(Entries taken from a collection)
=== Section Start ===

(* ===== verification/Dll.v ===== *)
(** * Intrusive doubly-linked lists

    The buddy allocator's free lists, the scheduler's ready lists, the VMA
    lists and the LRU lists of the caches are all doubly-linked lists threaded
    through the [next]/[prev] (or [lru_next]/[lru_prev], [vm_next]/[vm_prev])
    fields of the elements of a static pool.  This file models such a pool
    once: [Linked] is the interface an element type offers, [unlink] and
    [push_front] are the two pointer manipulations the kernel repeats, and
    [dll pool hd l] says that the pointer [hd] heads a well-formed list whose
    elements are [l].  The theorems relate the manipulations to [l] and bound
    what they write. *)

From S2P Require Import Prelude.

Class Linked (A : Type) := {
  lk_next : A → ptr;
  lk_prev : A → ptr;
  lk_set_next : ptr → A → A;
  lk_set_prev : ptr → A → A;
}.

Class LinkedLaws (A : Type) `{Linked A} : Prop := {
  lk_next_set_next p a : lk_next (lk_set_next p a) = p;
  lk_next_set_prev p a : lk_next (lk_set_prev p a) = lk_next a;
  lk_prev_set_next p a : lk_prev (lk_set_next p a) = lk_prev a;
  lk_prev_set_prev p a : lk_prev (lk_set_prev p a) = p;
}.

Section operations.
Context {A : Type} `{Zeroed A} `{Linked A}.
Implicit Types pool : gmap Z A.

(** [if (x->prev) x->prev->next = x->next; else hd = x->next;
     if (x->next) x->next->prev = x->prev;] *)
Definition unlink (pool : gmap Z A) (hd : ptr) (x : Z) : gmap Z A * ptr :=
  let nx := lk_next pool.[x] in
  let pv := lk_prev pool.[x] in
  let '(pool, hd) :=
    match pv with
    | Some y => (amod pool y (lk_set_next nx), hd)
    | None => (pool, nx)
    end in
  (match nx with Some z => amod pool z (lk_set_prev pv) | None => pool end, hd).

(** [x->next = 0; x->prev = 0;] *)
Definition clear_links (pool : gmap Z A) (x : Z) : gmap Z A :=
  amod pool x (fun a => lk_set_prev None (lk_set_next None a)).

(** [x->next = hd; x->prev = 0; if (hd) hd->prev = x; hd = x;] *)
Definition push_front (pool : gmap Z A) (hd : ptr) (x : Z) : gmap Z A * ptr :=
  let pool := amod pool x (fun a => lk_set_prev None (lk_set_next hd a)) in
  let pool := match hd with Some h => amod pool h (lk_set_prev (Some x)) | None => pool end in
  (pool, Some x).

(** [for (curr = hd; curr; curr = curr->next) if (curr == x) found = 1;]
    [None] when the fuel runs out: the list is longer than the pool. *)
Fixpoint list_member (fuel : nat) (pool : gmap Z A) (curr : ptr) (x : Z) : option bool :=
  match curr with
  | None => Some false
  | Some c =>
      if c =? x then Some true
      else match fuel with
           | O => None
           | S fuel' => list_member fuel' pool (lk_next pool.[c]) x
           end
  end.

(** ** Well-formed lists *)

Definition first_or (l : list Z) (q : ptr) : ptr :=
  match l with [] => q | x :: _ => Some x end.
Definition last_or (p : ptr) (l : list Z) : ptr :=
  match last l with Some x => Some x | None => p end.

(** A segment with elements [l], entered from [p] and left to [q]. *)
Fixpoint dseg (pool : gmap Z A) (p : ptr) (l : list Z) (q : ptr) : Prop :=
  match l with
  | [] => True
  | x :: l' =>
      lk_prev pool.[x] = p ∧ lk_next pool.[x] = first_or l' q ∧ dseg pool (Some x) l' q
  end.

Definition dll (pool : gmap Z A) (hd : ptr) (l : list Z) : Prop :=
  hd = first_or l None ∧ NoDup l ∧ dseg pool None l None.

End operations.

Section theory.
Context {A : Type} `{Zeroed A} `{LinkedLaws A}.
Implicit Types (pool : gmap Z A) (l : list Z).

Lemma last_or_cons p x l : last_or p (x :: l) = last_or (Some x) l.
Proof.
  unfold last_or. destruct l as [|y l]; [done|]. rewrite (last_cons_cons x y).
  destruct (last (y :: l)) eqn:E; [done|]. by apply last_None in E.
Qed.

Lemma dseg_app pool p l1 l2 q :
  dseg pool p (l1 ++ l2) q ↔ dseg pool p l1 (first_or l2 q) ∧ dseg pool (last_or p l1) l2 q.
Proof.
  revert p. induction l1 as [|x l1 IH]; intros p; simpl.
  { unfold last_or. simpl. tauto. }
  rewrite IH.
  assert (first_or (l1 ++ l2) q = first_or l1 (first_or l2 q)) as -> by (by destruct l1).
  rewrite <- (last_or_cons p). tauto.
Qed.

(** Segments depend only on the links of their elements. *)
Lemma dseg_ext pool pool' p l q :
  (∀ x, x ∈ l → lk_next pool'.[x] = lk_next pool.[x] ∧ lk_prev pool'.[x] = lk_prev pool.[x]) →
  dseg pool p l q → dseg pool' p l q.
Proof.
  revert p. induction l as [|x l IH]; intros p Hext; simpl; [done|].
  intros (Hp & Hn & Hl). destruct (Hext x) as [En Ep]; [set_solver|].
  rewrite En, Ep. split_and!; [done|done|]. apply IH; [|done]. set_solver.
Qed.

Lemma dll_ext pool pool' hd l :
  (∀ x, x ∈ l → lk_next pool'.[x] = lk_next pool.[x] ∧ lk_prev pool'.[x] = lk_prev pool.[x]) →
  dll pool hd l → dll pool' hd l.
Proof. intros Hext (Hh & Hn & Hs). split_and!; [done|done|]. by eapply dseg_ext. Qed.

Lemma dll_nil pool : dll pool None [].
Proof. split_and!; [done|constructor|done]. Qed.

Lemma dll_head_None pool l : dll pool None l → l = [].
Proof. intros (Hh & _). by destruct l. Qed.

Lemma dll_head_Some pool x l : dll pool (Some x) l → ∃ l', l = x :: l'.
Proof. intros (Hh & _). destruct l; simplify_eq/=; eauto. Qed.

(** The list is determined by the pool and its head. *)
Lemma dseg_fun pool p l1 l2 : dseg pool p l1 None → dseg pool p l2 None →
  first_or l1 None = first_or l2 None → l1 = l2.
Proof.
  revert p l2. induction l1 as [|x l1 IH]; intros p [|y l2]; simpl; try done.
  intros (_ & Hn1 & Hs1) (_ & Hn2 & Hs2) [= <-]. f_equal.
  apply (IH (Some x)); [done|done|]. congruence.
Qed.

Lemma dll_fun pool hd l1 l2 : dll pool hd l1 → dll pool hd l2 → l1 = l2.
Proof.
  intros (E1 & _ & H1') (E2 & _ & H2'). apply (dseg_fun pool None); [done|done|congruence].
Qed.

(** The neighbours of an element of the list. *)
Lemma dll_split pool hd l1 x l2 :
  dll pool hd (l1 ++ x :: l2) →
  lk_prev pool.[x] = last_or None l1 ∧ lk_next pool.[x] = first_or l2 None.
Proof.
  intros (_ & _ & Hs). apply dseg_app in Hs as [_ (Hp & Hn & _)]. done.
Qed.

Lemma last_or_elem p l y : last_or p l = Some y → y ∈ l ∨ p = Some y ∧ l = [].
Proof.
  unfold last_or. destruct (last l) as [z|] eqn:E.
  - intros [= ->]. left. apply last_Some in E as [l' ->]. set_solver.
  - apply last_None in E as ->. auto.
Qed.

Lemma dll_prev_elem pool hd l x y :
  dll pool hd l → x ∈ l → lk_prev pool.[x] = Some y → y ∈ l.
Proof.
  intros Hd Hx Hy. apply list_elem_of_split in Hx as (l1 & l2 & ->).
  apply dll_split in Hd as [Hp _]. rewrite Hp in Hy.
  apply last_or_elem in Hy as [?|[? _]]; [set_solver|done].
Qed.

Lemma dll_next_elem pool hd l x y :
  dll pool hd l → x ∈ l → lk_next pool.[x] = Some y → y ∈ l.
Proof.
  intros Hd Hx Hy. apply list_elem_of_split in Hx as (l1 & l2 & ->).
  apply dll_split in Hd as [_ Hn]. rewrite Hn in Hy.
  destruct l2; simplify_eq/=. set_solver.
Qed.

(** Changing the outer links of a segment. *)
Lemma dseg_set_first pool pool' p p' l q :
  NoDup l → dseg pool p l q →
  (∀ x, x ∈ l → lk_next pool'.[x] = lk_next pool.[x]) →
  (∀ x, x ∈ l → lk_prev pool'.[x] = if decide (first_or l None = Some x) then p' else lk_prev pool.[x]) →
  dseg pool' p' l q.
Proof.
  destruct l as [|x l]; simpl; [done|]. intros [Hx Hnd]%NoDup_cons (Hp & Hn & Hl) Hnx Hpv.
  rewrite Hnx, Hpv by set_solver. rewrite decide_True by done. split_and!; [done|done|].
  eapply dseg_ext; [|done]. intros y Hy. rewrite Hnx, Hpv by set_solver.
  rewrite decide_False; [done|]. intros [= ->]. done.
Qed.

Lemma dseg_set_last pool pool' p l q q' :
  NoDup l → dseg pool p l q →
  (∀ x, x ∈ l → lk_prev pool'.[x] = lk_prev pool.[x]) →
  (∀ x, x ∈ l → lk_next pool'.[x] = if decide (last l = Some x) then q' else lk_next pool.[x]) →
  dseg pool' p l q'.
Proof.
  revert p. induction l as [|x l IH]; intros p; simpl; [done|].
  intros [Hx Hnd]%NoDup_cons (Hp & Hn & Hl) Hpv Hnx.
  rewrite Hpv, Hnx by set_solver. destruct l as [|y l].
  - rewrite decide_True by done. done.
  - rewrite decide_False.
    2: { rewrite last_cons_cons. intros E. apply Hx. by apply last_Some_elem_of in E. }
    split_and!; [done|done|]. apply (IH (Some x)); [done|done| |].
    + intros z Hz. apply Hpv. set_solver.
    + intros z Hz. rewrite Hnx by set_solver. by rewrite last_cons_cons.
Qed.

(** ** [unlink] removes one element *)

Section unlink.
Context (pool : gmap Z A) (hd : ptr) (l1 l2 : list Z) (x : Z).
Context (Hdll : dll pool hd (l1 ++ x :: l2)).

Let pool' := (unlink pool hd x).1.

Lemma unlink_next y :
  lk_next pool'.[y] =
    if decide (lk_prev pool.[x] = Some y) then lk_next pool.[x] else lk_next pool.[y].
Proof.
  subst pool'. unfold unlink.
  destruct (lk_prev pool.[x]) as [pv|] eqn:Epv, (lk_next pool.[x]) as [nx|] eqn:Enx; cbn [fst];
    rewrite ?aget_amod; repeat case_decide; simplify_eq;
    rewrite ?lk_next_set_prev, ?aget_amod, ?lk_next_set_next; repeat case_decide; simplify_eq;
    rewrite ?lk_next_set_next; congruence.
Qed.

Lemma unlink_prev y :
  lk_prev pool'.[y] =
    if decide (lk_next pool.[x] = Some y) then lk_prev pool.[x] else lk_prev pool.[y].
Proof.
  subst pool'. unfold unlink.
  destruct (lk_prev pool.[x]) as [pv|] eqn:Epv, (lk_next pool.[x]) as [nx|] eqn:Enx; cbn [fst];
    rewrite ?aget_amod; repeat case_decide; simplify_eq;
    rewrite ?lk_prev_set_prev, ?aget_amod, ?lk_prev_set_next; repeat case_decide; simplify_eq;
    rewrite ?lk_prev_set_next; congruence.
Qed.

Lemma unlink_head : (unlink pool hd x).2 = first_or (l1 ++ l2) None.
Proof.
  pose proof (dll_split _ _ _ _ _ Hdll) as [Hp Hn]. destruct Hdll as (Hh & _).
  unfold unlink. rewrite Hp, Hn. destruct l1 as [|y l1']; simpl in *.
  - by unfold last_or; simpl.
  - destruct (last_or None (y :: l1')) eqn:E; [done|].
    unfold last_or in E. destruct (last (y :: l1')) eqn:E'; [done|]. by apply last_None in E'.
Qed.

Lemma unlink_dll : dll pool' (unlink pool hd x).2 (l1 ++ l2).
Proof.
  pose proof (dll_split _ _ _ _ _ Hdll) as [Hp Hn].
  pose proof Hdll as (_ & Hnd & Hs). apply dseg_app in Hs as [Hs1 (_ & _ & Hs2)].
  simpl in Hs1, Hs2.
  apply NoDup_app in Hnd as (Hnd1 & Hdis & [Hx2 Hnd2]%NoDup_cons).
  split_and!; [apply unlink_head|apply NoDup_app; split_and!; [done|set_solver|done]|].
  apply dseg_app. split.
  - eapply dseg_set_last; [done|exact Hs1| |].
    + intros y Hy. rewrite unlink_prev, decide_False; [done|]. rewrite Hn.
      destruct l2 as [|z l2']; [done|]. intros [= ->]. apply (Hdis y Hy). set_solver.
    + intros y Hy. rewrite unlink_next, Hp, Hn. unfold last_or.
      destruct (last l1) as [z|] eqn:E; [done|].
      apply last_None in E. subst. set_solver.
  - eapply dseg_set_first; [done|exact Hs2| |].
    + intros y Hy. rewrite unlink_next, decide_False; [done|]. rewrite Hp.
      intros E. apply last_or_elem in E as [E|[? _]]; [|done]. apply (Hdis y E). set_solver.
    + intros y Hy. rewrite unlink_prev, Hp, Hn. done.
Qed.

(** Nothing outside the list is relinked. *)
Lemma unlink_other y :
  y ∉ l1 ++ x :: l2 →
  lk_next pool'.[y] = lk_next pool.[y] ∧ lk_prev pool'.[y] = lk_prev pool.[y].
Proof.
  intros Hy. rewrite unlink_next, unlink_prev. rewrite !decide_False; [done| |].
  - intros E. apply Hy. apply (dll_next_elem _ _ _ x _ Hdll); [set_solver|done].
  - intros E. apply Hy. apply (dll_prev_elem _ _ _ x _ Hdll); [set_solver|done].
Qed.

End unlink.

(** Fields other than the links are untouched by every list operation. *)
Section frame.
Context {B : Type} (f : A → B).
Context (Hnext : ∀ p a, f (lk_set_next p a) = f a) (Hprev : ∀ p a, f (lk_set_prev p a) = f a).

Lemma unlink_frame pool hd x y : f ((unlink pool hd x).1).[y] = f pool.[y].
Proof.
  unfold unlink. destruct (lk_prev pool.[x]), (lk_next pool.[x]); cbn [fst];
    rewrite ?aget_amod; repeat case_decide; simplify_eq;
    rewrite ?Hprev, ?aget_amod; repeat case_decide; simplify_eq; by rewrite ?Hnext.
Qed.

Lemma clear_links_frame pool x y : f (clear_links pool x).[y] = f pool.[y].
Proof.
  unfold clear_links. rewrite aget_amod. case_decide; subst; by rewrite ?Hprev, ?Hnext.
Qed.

=== Section End ===

Please restate only the opening stretch of the records above: every line from the first through the one containing "lists and the", exactly as written.

Task output |
(* ===== verification/Dll.v ===== *)
(** * Intrusive doubly-linked lists

    The buddy allocator's free lists, the scheduler's ready lists, the VMA
    lists and the LRU lists of the caches are all doubly-linked lists threaded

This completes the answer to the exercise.